Your instructions -
Your task is to copy every entry exactly.

Saved data entries:
- Opening Delimiter -
(* ===== verification/AuthoritativeServer.v ===== *)
(** * src/authoritativeDnsServer.py: [findOutResultantIp]

    Every branch of [findOutResultantIp] (lines 14-70): the name check,
    the A query for the whole domain at the name server the resolver
    passed, the two error replies, the first answer record when it is an
    A record, and the direct [dns.resolver.resolve] when the answer
    section is empty or its first record is of another type. *)

From S2P Require Import Prelude PyStr Helpers Protocol DnsLib Tier RootServer.

Section AuthoritativeServer.
Context `{DnsLib}.

Definition fetching_directly (userInput : string) : string :=
  dq userInput +:+ " requires another Authoritative Server Call, fetching it directly".

(** Lines 53-65: the record to report and the messages on the way. *)
Definition answer_record (userInput : string) (response : DnsResponse)
  : lib_result (list string * RR) :=
  match answer response with
  | resourceRecordSet :: _ =>
      match resourceRecordSet with
      | resourceRecord :: _ =>
          if decide (rdtype resourceRecord <> A) then
            rr ← resolver_resolve_A userInput; mret ([fetching_directly userInput], rr)
          else mret ([], resourceRecord)
      | [] => LibRaise IndexError
      end
  | [] => rr ← resolver_resolve_A userInput; mret ([fetching_directly userInput], rr)
  end.

Definition findOutResultantIp (userInput nameServer : string) : lib_result (list string) :=
  if negb (name_from_text userInput) then LibRaise (LibraryError "dns.name.from_text")
  else
  let numberOfWords := length (splitInput userInput) in
  authoritativeInput ← lib_lift (getInput userInput numberOfWords);
  let returnMessage := [looking_up authoritativeInput nameServer] in
  response ← query_udp authoritativeInput A nameServer;
  if decide (rcode response <> NOERROR) then
    mret (returnMessage ++ rcode_error_messages authoritativeInput (rcode response))
  else
  '(extra, resourceRecord) ← answer_record userInput response;
  let finalIPAddress := rr_text resourceRecord in
  mret (returnMessage ++ extra ++
        ["IP address of the " +:+ dq userInput +:+ " is " +:+ dq finalIPAddress;
         finalIPAddress]).

(** [authoritativeDnsServer] receives the name server first and calls
    [findOutResultantIp(userInput, nameServer)] (line 101). *)
Definition authoritative_handler : TierHandler :=
  fun nameServer userInput => findOutResultantIp userInput nameServer.

(** ** The branches of [findOutResultantIp] *)

(** The query is made for the whole domain and a trailing dot. *)
Lemma authoritative_query_name userInput :
  lib_lift (getInput userInput (length (splitInput userInput))) = LibOk (userInput +:+ ".").
Proof. by rewrite getInput_full. Qed.

Lemma findOutResultantIp_ok userInput ns response extra rr :
  name_from_text userInput = true ->
  query_udp (userInput +:+ ".") A ns = LibOk response ->
  rcode response = NOERROR ->
  answer_record userInput response = LibOk (extra, rr) ->
  findOutResultantIp userInput ns =
    LibOk ((looking_up (userInput +:+ ".") ns :: extra ++
           ["IP address of the " +:+ dq userInput +:+ " is " +:+ dq (rr_text rr)]) ++ [rr_text rr]).
Proof.
  intros Hn Hq Hr Ha. unfold findOutResultantIp. rewrite Hn. simpl negb. cbv iota.
  rewrite authoritative_query_name. cbn [mbind lib_bind]. rewrite Hq. cbn [mbind lib_bind].
  rewrite Hr, decide_False by auto. rewrite Ha. cbn [mbind lib_bind].
  cbv [mret lib_ret]. f_equal. simpl. by rewrite <- app_assoc.
Qed.

(** NXDOMAIN: the reply ends with the advice to enter a legible domain
    (lines 40-45). *)
Lemma findOutResultantIp_nxdomain userInput ns response :
  name_from_text userInput = true ->
  query_udp (userInput +:+ ".") A ns = LibOk response ->
  rcode response = NXDOMAIN ->
  findOutResultantIp userInput ns =
    LibOk ([looking_up (userInput +:+ ".") ns; dq (userInput +:+ ".") +:+ " does not exist."] ++
           ["Please enter a legible domain"]).
Proof.
  intros Hn Hq Hr. unfold findOutResultantIp. rewrite Hn. simpl negb. cbv iota.
  rewrite authoritative_query_name. cbn [mbind lib_bind]. rewrite Hq. cbn [mbind lib_bind].
  rewrite Hr, decide_True by done. unfold rcode_error_messages. by rewrite decide_True.
Qed.

(** The first record of the answer section, when it is an A record. *)
Lemma answer_record_first userInput response rr rest more :
  answer response = (rr :: rest) :: more -> rdtype rr = A ->
  answer_record userInput response = LibOk ([], rr).
Proof.
  intros Ha Ht. unfold answer_record. rewrite Ha. by rewrite decide_False by auto.
Qed.

(** An empty answer section, or a first record of another type: the
    address comes from [dns.resolver.resolve(userInput, 'A')]. *)
Lemma answer_record_fallback userInput response rr' :
  (answer response = [] \/
   exists rr rest more, answer response = (rr :: rest) :: more /\ rdtype rr <> A) ->
  resolver_resolve_A userInput = LibOk rr' ->
  answer_record userInput response = LibOk ([fetching_directly userInput], rr').
Proof.
  intros [Ha|(rr & rest & more & Ha & Ht)] Hr; unfold answer_record; rewrite Ha.
  - rewrite Hr. reflexivity.
  - rewrite decide_True by done. rewrite Hr. reflexivity.
Qed.

End AuthoritativeServer.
- Closing Delimiter -
Written answer -
(* ===== verification/AuthoritativeServer.v ===== *)
(** * src/authoritativeDnsServer.py: [findOutResultantIp]

    Every branch of [findOutResultantIp] (lines 14-70): the name check,
    the A query for the whole domain at the name server the resolver
    passed, the two error replies, the first answer record when it is an
    A record, and the direct [dns.resolver.resolve] when the answer
    section is empty or its first record is of another type. *)

From S2P Require Import Prelude PyStr Helpers Protocol DnsLib Tier RootServer.

Section AuthoritativeServer.
Context `{DnsLib}.

Definition fetching_directly (userInput : string) : string :=
  dq userInput +:+ " requires another Authoritative Server Call, fetching it directly".

(** Lines 53-65: the record to report and the messages on the way. *)
Definition answer_record (userInput : string) (response : DnsResponse)
  : lib_result (list string * RR) :=
  match answer response with
  | resourceRecordSet :: _ =>
      match resourceRecordSet with
      | resourceRecord :: _ =>
          if decide (rdtype resourceRecord <> A) then
            rr ← resolver_resolve_A userInput; mret ([fetching_directly userInput], rr)
          else mret ([], resourceRecord)
      | [] => LibRaise IndexError
      end
  | [] => rr ← resolver_resolve_A userInput; mret ([fetching_directly userInput], rr)
  end.

Definition findOutResultantIp (userInput nameServer : string) : lib_result (list string) :=
  if negb (name_from_text userInput) then LibRaise (LibraryError "dns.name.from_text")
  else
  let numberOfWords := length (splitInput userInput) in
  authoritativeInput ← lib_lift (getInput userInput numberOfWords);
  let returnMessage := [looking_up authoritativeInput nameServer] in
  response ← query_udp authoritativeInput A nameServer;
  if decide (rcode response <> NOERROR) then
    mret (returnMessage ++ rcode_error_messages authoritativeInput (rcode response))
  else
  '(extra, resourceRecord) ← answer_record userInput response;
  let finalIPAddress := rr_text resourceRecord in
  mret (returnMessage ++ extra ++
        ["IP address of the " +:+ dq userInput +:+ " is " +:+ dq finalIPAddress;
         finalIPAddress]).

(** [authoritativeDnsServer] receives the name server first and calls
    [findOutResultantIp(userInput, nameServer)] (line 101). *)
Definition authoritative_handler : TierHandler :=
  fun nameServer userInput => findOutResultantIp userInput nameServer.

(** ** The branches of [findOutResultantIp] *)

(** The query is made for the whole domain and a trailing dot. *)
Lemma authoritative_query_name userInput :
  lib_lift (getInput userInput (length (splitInput userInput))) = LibOk (userInput +:+ ".").
Proof. by rewrite getInput_full. Qed.

Lemma findOutResultantIp_ok userInput ns response extra rr :
  name_from_text userInput = true ->
  query_udp (userInput +:+ ".") A ns = LibOk response ->
  rcode response = NOERROR ->
  answer_record userInput response = LibOk (extra, rr) ->
  findOutResultantIp userInput ns =
    LibOk ((looking_up (userInput +:+ ".") ns :: extra ++
           ["IP address of the " +:+ dq userInput +:+ " is " +:+ dq (rr_text rr)]) ++ [rr_text rr]).
Proof.
  intros Hn Hq Hr Ha. unfold findOutResultantIp. rewrite Hn. simpl negb. cbv iota.
  rewrite authoritative_query_name. cbn [mbind lib_bind]. rewrite Hq. cbn [mbind lib_bind].
  rewrite Hr, decide_False by auto. rewrite Ha. cbn [mbind lib_bind].
  cbv [mret lib_ret]. f_equal. simpl. by rewrite <- app_assoc.
Qed.

(** NXDOMAIN: the reply ends with the advice to enter a legible domain
    (lines 40-45). *)
Lemma findOutResultantIp_nxdomain userInput ns response :
  name_from_text userInput = true ->
  query_udp (userInput +:+ ".") A ns = LibOk response ->
  rcode response = NXDOMAIN ->
  findOutResultantIp userInput ns =
    LibOk ([looking_up (userInput +:+ ".") ns; dq (userInput +:+ ".") +:+ " does not exist."] ++
           ["Please enter a legible domain"]).
Proof.
  intros Hn Hq Hr. unfold findOutResultantIp. rewrite Hn. simpl negb. cbv iota.
  rewrite authoritative_query_name. cbn [mbind lib_bind]. rewrite Hq. cbn [mbind lib_bind].
  rewrite Hr, decide_True by done. unfold rcode_error_messages. by rewrite decide_True.
Qed.

(** The first record of the answer section, when it is an A record. *)
Lemma answer_record_first userInput response rr rest more :
  answer response = (rr :: rest) :: more -> rdtype rr = A ->
  answer_record userInput response = LibOk ([], rr).
Proof.
  intros Ha Ht. unfold answer_record. rewrite Ha. by rewrite decide_False by auto.
Qed.

(** An empty answer section, or a first record of another type: the
    address comes from [dns.resolver.resolve(userInput, 'A')]. *)
Lemma answer_record_fallback userInput response rr' :
  (answer response = [] \/
   exists rr rest more, answer response = (rr :: rest) :: more /\ rdtype rr <> A) ->
  resolver_resolve_A userInput = LibOk rr' ->
  answer_record userInput response = LibOk ([fetching_directly userInput], rr').
Proof.
  intros [Ha|(rr & rest & more & Ha & Ht)] Hr; unfold answer_record; rewrite Ha.
  - rewrite Hr. reflexivity.
  - rewrite decide_True by done. rewrite Hr. reflexivity.
Qed.

End AuthoritativeServer.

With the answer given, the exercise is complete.